* _EXERCISE BRIEF_: Give back the entries exactly, ending with the "if ret <? inst then" line.

* _LISTED ENTRIES_:
(** The loop over the entries, given the search of a subdirectory.  An
    over-long name ends the search. *)
(* @src shared/linux/devtree.c 120-140 dev_search entry loop *)
Definition search_entries (search : node -> list Z -> Z * list Z) (inst : Z) (prop : string) :=
  fix loop (l : list (string * node)) (ret : Z) (data : list Z) : Z * list Z :=
    if ret <? inst then
      match l with
      | [] => (ret, data)
      | (nm, nd) :: l' =>
          if skipped prop nm then loop l' ret data
          else if NAME_SZ <? strlen nm then (ret, data)
          else
            match nd with
            | Dir _ => let '(r, data) := search nd data in loop l' (ret + r) data
            | File _ => loop l' ret data
            end
      end
    else (ret, data).

(** The number of matches and the property data.  [opendir] fails on a plain
    file. *)
(* @src shared/linux/devtree.c 66-145 dev_search *)
Fixpoint dev_search (dir : node) (name : string) (inst : Z) (prop : string) (data : list Z) : Z * list Z :=
  if NAME_SZ <? strlen prop then (0, data)
  else
    match dir with
    | File _ => (0, data)
    | Dir es =>
        let '(hit, data) := search_node es name prop data in
        if hit then (1, data)
        else search_entries (fun nd data => dev_search nd name inst prop data) inst prop es 0 data
    end.

End Search.
(** writing a register of a unit sends one packet of two words: a header
    that decodes to the caller's unit, return route, register and go flag with
    a length of one, and the value. *)
Theorem aport_write_correct {D} `{Device D} port `{!LlCore D (Instance port)} spin fwd_id ret_id go sel val d :
  (0 < spin)%nat -> tx_words d = [] -> 2 <= vacancy d -> in_word 32 val ->
  in_word 8 fwd_id -> in_word 8 ret_id -> in_word 1 go -> in_word 3 sel ->
  exists d' h, aport_write spin port fwd_id ret_id go sel val d = (Some (set_Transmit 8 port), d') /\
    tx_sent d' = tx_sent d ++ [words_bytes [h; val]] /\ tx_words d' = [] /\
    h_go h = go /\ h_tid h = ret_id /\ h_tdest h = fwd_id /\
    forall r, written_reg [h; val] r = if r =? sel then Some val else None.
Proof.
  intros Hspin Ht Hv Hval Hf Hr Hg Hs. set (h := AP_HEAD go 1 sel 1 ret_id fwd_id).
  destruct (AP_HEAD_fields go 1 sel 1 ret_id fwd_id) as (H1 & H2 & H3 & H4 & H5 & H6); [by split_and!|].
  destruct (send_packet_spec port spin Hspin [h; val] d) as (d' & Hc & Hd & Hd' & _);
    [by repeat apply Forall_cons_2; [apply AP_HEAD_range| |apply Forall_nil_2]|done|simpl; lia|by vm_compute|].
  exists d', h. split_and!; [exact Hc|exact Hd'|exact Hd|exact H1|exact H5|exact H6|].
  intros r. fold h in H2, H3, H4. rewrite written_reg_cons, H2, H3, H4. destruct (Z.eqb_spec r sel) as [->|Hne].
  - rewrite Z.leb_refl, Z.sub_diag. destruct (Z.ltb_spec sel (sel + 1)); [done|lia].
  - destruct (Z.leb_spec sel r), (Z.ltb_spec r (sel + 1)); try done; lia.
Qed.

Lemma aport_write_correct_witness :
  exists d' h, aport_write 1 port0 4 2 1 5 77 empty_core = (Some (set_Transmit 8 port0), d') /\
    tx_sent (p := core_port) d' = [words_bytes [h; 77]] /\ tx_words (p := core_port) d' = [] /\
    h_go h = 1 /\ h_tid h = 2 /\ h_tdest h = 4 /\
    forall r, written_reg [h; 77] r = if r =? 5 then Some 77 else None.
Proof.
  refine (aport_write_correct (D := core) port0 1 4 2 1 5 77 empty_core _ _ _ _ _ _ _ _);
    [lia|done|by vm_compute|by vm_compute..].
Defined.
(** For a power of two, the way field starts where the code puts it. *)
Lemma WayAdjust_pow2 r k : 1 <= k -> NumWays r = 2 ^ k -> k <= 10 /\ WayAdjust r = 32 - k.
Proof.
  intros Hk Hw. pose proof (NumWays_range r) as Hr.
  assert (Hk10 : k <= 10).
  { destruct (Z.le_gt_cases k 10); [done|]. pose proof (Z.pow_le_mono_r 2 11 k). lia. }
  split; [done|]. unfold WayAdjust, clz. destruct (Z.eqb_spec (NumWays r) 0); [lia|].
  rewrite Hw, Z.log2_pow2 by lia. rewrite wrap_id; [lia|]. unfold in_word. lia.
Qed.

Lemma seqZ_S m n : seqZ m (Z.of_nat (S n)) = m :: seqZ (m + 1) (Z.of_nat n).
Proof. rewrite seqZ_cons by lia. do 2 f_equal; lia. Qed.

Lemma set_loop_run n ins W S_ lev sz c :
  0 <= sz < 32 -> in_word 32 S_ ->
  set_loop n ins W S_ lev sz c
  = (tt, ran c (map (fun j => DC ins (Z.lor (Z.lor W (u32 (S_ + j * 2 ^ sz))) lev)) (seqZ 0 (Z.of_nat n)))).
Proof.
  intros Hsz. revert S_ c. induction n as [|n IH]; intros S_ c HS; [by rewrite ran_nil|].
  cbn [set_loop]. erewrite bind_run by apply issue_ran. rewrite IH by (apply wrap_range; lia).
  rewrite ran_app. do 2 f_equal. rewrite seqZ_S. simpl. f_equal; [|].
  - rewrite Z.mul_0_l, Z.add_0_r, (wrap_id _ S_) by done. done.
  - rewrite <- (fmap_add_seqZ 1 0). change (fmap ?f) with (map f). rewrite map_map.
    apply map_ext. intros j. do 3 f_equal.
    rewrite Z.shiftl_mul_pow2, Z.mul_1_l by lia. unfold wrap.
    rewrite Z.add_mod_idemp_r, Z.add_mod_idemp_l by lia. f_equal. lia.
Qed.

Lemma way_loop_run n ins W lev sz sets adj c :
  0 <= sz < 32 -> 0 <= adj < 32 -> 0 <= sets -> in_word 32 W ->
  way_loop n ins W lev sz sets adj c
  = (tt, ran c (i ← seqZ 0 (Z.of_nat n); j ← seqZ 0 sets;
                [DC ins (Z.lor (Z.lor (u32 (W + i * 2 ^ adj)) (u32 (j * 2 ^ sz))) lev)])).
Proof.
  intros Hsz Hadj Hs. revert W c. induction n as [|n IH]; intros W c HW; [by rewrite ran_nil|].
  cbn [way_loop]. erewrite bind_run by (apply set_loop_run; [done|by vm_compute]).
  rewrite IH by (apply wrap_range; lia). rewrite ran_app. do 2 f_equal.
  rewrite seqZ_S, Z2Nat.id by done. simpl. f_equal.
  - rewrite Z.add_0_r, (wrap_id _ W) by done. generalize (seqZ 0 sets). intros l.
    induction l as [|j l IHl]; [done|]. by apply (f_equal (cons _)), IHl.
  - rewrite <- (fmap_add_seqZ 1 0), list_fmap_bind. apply list_bind_ext; [|done]. intros i. simpl.
    apply list_bind_ext; [|done]. intros j. do 4 f_equal.
    rewrite Z.shiftl_mul_pow2, Z.mul_1_l by lia. unfold wrap.
    rewrite Z.add_mod_idemp_r, Z.add_mod_idemp_l by lia. f_equal. lia.
Qed.
(* ===== verification/CacheAlt.v ===== *)
(** Range operations of the XIL_ALT build (linux/drivers/arm64/xil_cache.c):
    partial lines at the ends of a range are written back, full lines are
    handled as the name of the operation says.  What is executed, and what
    that does to caches and memory. *)
From S2P Require Import Prelude Device Cache CacheProofs HostCache.
Open Scope Z_scope.

(** * What a program executes *)

(** From any state, [m] returns [x] and executes [os]. *)
Definition emits {A} (m : io cpu A) (x : A) (os : list op) : Prop :=
  forall c, exists c', m c = (x, c') /\ exists l, log c' = log c ++ l /\ map snd l = os.

Lemma emits_ret {A} (x : A) : emits (mret x) x [].
Proof. intros c. exists c. split; [done|]. exists []. by rewrite app_nil_r. Qed.

Lemma emits_bind {A B} (m : io cpu A) (f : A -> io cpu B) x y os os' :
  emits m x os -> emits (f x) y os' -> emits (m ≫= f) y (os ++ os').
Proof.
  intros Hm Hf c. destruct (Hm c) as (c1 & E1 & l1 & L1 & M1). destruct (Hf c1) as (c2 & E2 & l2 & L2 & M2).
  exists c2. split; [by rewrite (bind_run _ _ _ _ _ E1)|]. exists (l1 ++ l2). by rewrite L2, L1, <- app_assoc, map_app, M1, M2.
Qed.

Lemma emits_then {A} (m : io cpu unit) (x : A) os : emits m tt os -> emits (_ ← m; mret x) x os.
Proof. intros Hm. rewrite <- (app_nil_r os). apply (emits_bind _ _ tt); [done|apply emits_ret]. Qed.

Lemma emits_issue o : emits (issue o) tt [o].
Proof. intros c. eexists. split; [done|]. by exists [(daif c, o)]. Qed.

Lemma emits_select v : emits (mtcp_CSSELR v) tt [].
Proof. intros c. eexists. split; [done|]. exists []. by rewrite app_nil_r. Qed.

Lemma emits_masked {A} (body : io cpu A) x os : emits body x os -> emits (masked body) x os.
Proof.
  intros Hb c. destruct (Hb (with_daif (mask_of c) c)) as (c' & E & l & L & M). eexists. split; [by apply masked_run|]. by exists l.
Qed.

Lemma emits_loop body ops adr end_ :
  (forall a, emits (body a) tt (ops a)) -> 0 <= adr -> end_ <= 2 ^ 64 - 64 ->
  emits (range_loop (range_fuel adr end_) body adr end_) (Some tt) (i ← seqZ 0 (span adr end_); ops (adr + 64 * i)).
Proof.
  intros Hb Hadr Hend. unfold range_fuel. fold (span adr end_).
  assert (Hn : span adr end_ <= Z.of_nat (Z.to_nat (span adr end_))) by lia. revert Hn.
  generalize (Z.to_nat (span adr end_)). intros n. revert adr Hadr. induction n as [|n IH]; intros adr Hadr Hn; cbn [range_loop].
  1,2: destruct (Z.ltb_spec adr end_) as [Hlt|Hge]; [|rewrite seqZ_nil by (unfold span; div_lia); apply emits_ret].
  { exfalso. unfold span in Hn. div_lia. }
  rewrite (wrap_id 64 (adr + cacheline)) by (unfold in_word, cacheline; lia).
  assert (Hs : span adr end_ = 1 + span (adr + cacheline) end_) by (unfold span, cacheline; div_lia).
  assert (H0 : 0 <= span (adr + cacheline) end_) by (unfold span, cacheline; div_lia).
  assert (El : (i ← seqZ 0 (span adr end_); ops (adr + 64 * i)) = ops adr ++ (i ← seqZ 0 (span (adr + cacheline) end_); ops (adr + cacheline + 64 * i))).
  { rewrite Hs, (seqZ_cons 0 (1 + _)) by lia. csimpl. f_equal; [f_equal; lia|].
    replace (Z.pred (1 + span (adr + cacheline) end_)) with (span (adr + cacheline) end_) by lia.
    change (Z.succ 0) with (1 + 0). rewrite <- (fmap_add_seqZ 1 0), list_fmap_bind. apply list_bind_ext; [|done]. intros i. simpl. f_equal. unfold cacheline. lia. }
  rewrite El. apply (emits_bind _ _ tt); [apply Hb|]. apply IH; unfold cacheline in *; lia.
Qed.

(** ** The operations of a line, and of a range *)

Lemma emits_flush_line a : emits (Xil_DCacheFlushLine a) tt [DC CIVAC (line_of a); DSB; DC CIVAC (line_of a); DSB].
Proof.
  apply emits_masked. repeat first [eapply (emits_bind _ _ tt _ []); [apply emits_select|] | eapply (emits_bind _ _ tt _ [_]); [apply emits_issue|]].
  apply emits_issue.
Qed.

Lemma emits_level_op ins a : emits (Alt.level_op ins a) tt [DC ins (line_of a); DSB; DC ins (line_of a); DSB].
Proof.
  repeat first [eapply (emits_bind _ _ tt _ []); [apply emits_select|] | eapply (emits_bind _ _ tt _ [_]); [apply emits_issue|]].
  apply emits_issue.
Qed.

(** Where the full lines of a range begin and end. *)
Definition full_from (p : Z) : Z := if p mod 64 =? 0 then p else line_of p + 64.
Definition partial_lines (p n : Z) : list Z :=
  (if p mod 64 =? 0 then [] else [line_of p]) ++ (if (p + n) mod 64 =? 0 then [] else [line_of (p + n)]).
Definition twice (ins : dc) (a : Z) : list op := [DC ins (line_of a); DSB; DC ins (line_of a); DSB].

Lemma low_bits x : 0 <= x -> truthy (Z.land x (cacheline - 1)) = negb (x mod 64 =? 0).
Proof. intros Hx. unfold truthy. change (cacheline - 1) with (Z.ones 6). by rewrite Z.land_ones. Qed.

Lemma high_bits x : in_word 64 x -> Z.land x (not64 (cacheline - 1)) = line_of x.
Proof.
  intros Hx. unfold line_of, not_w. apply Z.bits_inj'. intros i Hi. rewrite !Z.land_spec, testbit_wrap by lia.
  destruct (Z.ltb_spec i 64); [done|]. by rewrite (testbit_high 64 x) by (done || lia).
Qed.

Lemma emits_end_lines ins p n :
  0 <= p -> 0 < n -> p + n <= 2 ^ 64 - 64 ->
  emits (Alt.end_lines n p (Alt.level_op ins)) (Some tt)
    (concat (map (twice CIVAC) (partial_lines p n)) ++ (i ← seqZ 0 (span (full_from p) (line_of (p + n))); twice ins (full_from p + 64 * i))).
Proof.
  intros Hp Hn He. unfold Alt.end_lines. rewrite (wrap_id 64 p), (wrap_id 64 (p + n)) by (unfold in_word; lia).
  rewrite !low_bits, !high_bits by (unfold in_word; lia). pose proof (line_of_div p) as Lp. pose proof (line_of_div (p + n)) as Le.
  unfold partial_lines. rewrite map_app, concat_app, <- app_assoc.
  apply (emits_bind _ _ (full_from p)).
  { unfold full_from. destruct (Z.eqb_spec (p mod 64) 0) as [E|E]; simpl; [apply emits_ret|].
    rewrite (wrap_id 64) by (unfold in_word, cacheline; rewrite Lp; div_lia). apply emits_then, emits_flush_line. }
  apply (emits_bind _ _ (line_of (p + n))).
  { destruct (Z.eqb_spec ((p + n) mod 64) 0) as [E|E]; simpl; [assert (E2 : line_of (p + n) = p + n) by (rewrite Le; div_lia); rewrite E2; apply emits_ret|].
    apply emits_then, emits_flush_line. }
  apply emits_loop; [intros a; apply emits_level_op|unfold full_from; case_match; [done|rewrite Lp; div_lia]|rewrite Le; div_lia].
Qed.

Lemma alt_range_emits ins p n :
  0 <= p -> 0 < n -> p + n <= 2 ^ 64 - 64 ->
  emits (masked (if negb (n =? 0) then Alt.end_lines n p (Alt.level_op ins) else mret (Some tt))) (Some tt)
    (concat (map (twice CIVAC) (partial_lines p n)) ++ (i ← seqZ 0 (span (full_from p) (line_of (p + n))); twice ins (full_from p + 64 * i))).
Proof. intros Hp Hn He. apply emits_masked. rewrite (proj2 (Z.eqb_neq n 0)) by lia. by apply emits_end_lines. Qed.

(** * What it does to a line *)

Section Lines.
Context {V : Type} (g : geometry).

* _WRITTEN RESPONSE_:
(** The loop over the entries, given the search of a subdirectory.  An
    over-long name ends the search. *)
(* @src shared/linux/devtree.c 120-140 dev_search entry loop *)
Definition search_entries (search : node -> list Z -> Z * list Z) (inst : Z) (prop : string) :=
  fix loop (l : list (string * node)) (ret : Z) (data : list Z) : Z * list Z :=
    if ret <? inst then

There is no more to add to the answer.